The following article will get you started along the right lines.
https://web.archive.org/web/1/http://articles.techrepublic%2ecom%2ecom/5100-10878_11-1038783.html
If you require further guidelines good old Google can provide plenty more reading.
A project of this nature requires you to collaborate with your key business decision makers and you will need to communicate to them what the associated costs of downtime are and what the business impact would be. You will likely need to collaborate with several business units in order to gather the required information. Collectively you then need to come to a decision as to what is considered acceptable downtime for your business. Only then can you devise a DR strategy to accommodate these requirements.
You will also find that conducting this exercise may highlight shortcomings in your platforms current configuration with regard to high availability and this may also need to be reviewed as an aside project.
The key point to take away from all of this is that the decision as to what is an acceptable period of downtime is not for the DBA alone to decide but rather to provide the information and expert knowledge necessary so that a realistic decision can be reached. Your task is to implement a strategy that can meet the business requirements.

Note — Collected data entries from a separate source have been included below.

Definition trip_column {A : Type} (f : Trip.t -> A) (g : list TripDriver.t)
  : list A :=
  map (fun r => f (TripDriver.trip r)) g.

(** One row of lines 284-302: the aggregates of a driver's group [g],
    the two columns merged in from a driver row (or empty cells), and the
    two efficiency columns. *)
Definition driver_metrics_row
  (id : Z) (g : list TripDriver.t) (vt : option string) (dr : option Q)
  : DriverMetrics.t :=
  let trips_completed := len g in
  let total_earnings := sum (trip_column Trip.fare_amount g) in
  let total_time := sum (trip_column Trip.duration_minutes g) in
  DriverMetrics.mk id trips_completed total_earnings
    (sum (trip_column Trip.distance_miles g))
    total_time
    (mean (trip_column Trip.rider_rating g))
    vt dr
    (option_map round2 (div total_earnings (inject_Z trips_completed)))
    (option_map round2 (div total_earnings (total_time / 60)%Q)).

(** The left merge with [drivers[['driver_id','vehicle_type',
    'driver_rating']]] for one group. *)
Definition merge_metrics (drivers : list Driver.t) (kg : Z * list TripDriver.t)
  : list DriverMetrics.t :=
  let '(id, g) := kg in
  match filter (fun d => Driver.driver_id d =? id) drivers with
  | [] => [driver_metrics_row id g None None]
  | ds =>
      map (fun d => driver_metrics_row id g (Some (Driver.vehicle_type d))
                      (Driver.driver_rating d))
          ds
  end.

Definition driver_metrics (ftd : list TripDriver.t) (drivers : list Driver.t)
  : list DriverMetrics.t :=
  flat_map (merge_metrics drivers)
    (groupby (fun r => Some (Trip.driver_id (TripDriver.trip r)))
       (filter (fun r => completed (TripDriver.trip r)) ftd)).

(** Line 308. *)
Definition top_earners (dm : list DriverMetrics.t) : list DriverMetrics.t :=
  nlargest DriverMetrics.total_earnings 15 dm.

(** Line 324. *)
Definition efficiency_data (dm : list DriverMetrics.t)
  : list DriverMetrics.t :=
  filter (fun r => 5 <=? DriverMetrics.trips_completed r) dm.

(** *** Tab 3: financial insights (lines 338-413) *)

(** Lines 345-346. *)
Definition payment_revenue (fp : list Payment.t) : list (string * Q) :=
  sort_desc snd
    (agg (fun g => sum (map Payment.amount_charged g))
         (groupby (fun p => Some (Payment.payment_method p)) fp)).

Definition payment_success (fp : list Payment.t) : list (RateRow string) :=
  rate_table (fun p => Some (Payment.payment_method p)) successful fp.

Don’t forget to test your DR strategy by conducting a test scenario in order to validate your recovery times and to practice the process. Should the time come when you need to implement your DR strategy you will likely be under pressure, your phone will be ringing frequently and people will be hovering around you like mosquitoes. Having already honed and practiced your DR response, you can be confident in taking control of the situation and implementing the recovery will be a smooth process.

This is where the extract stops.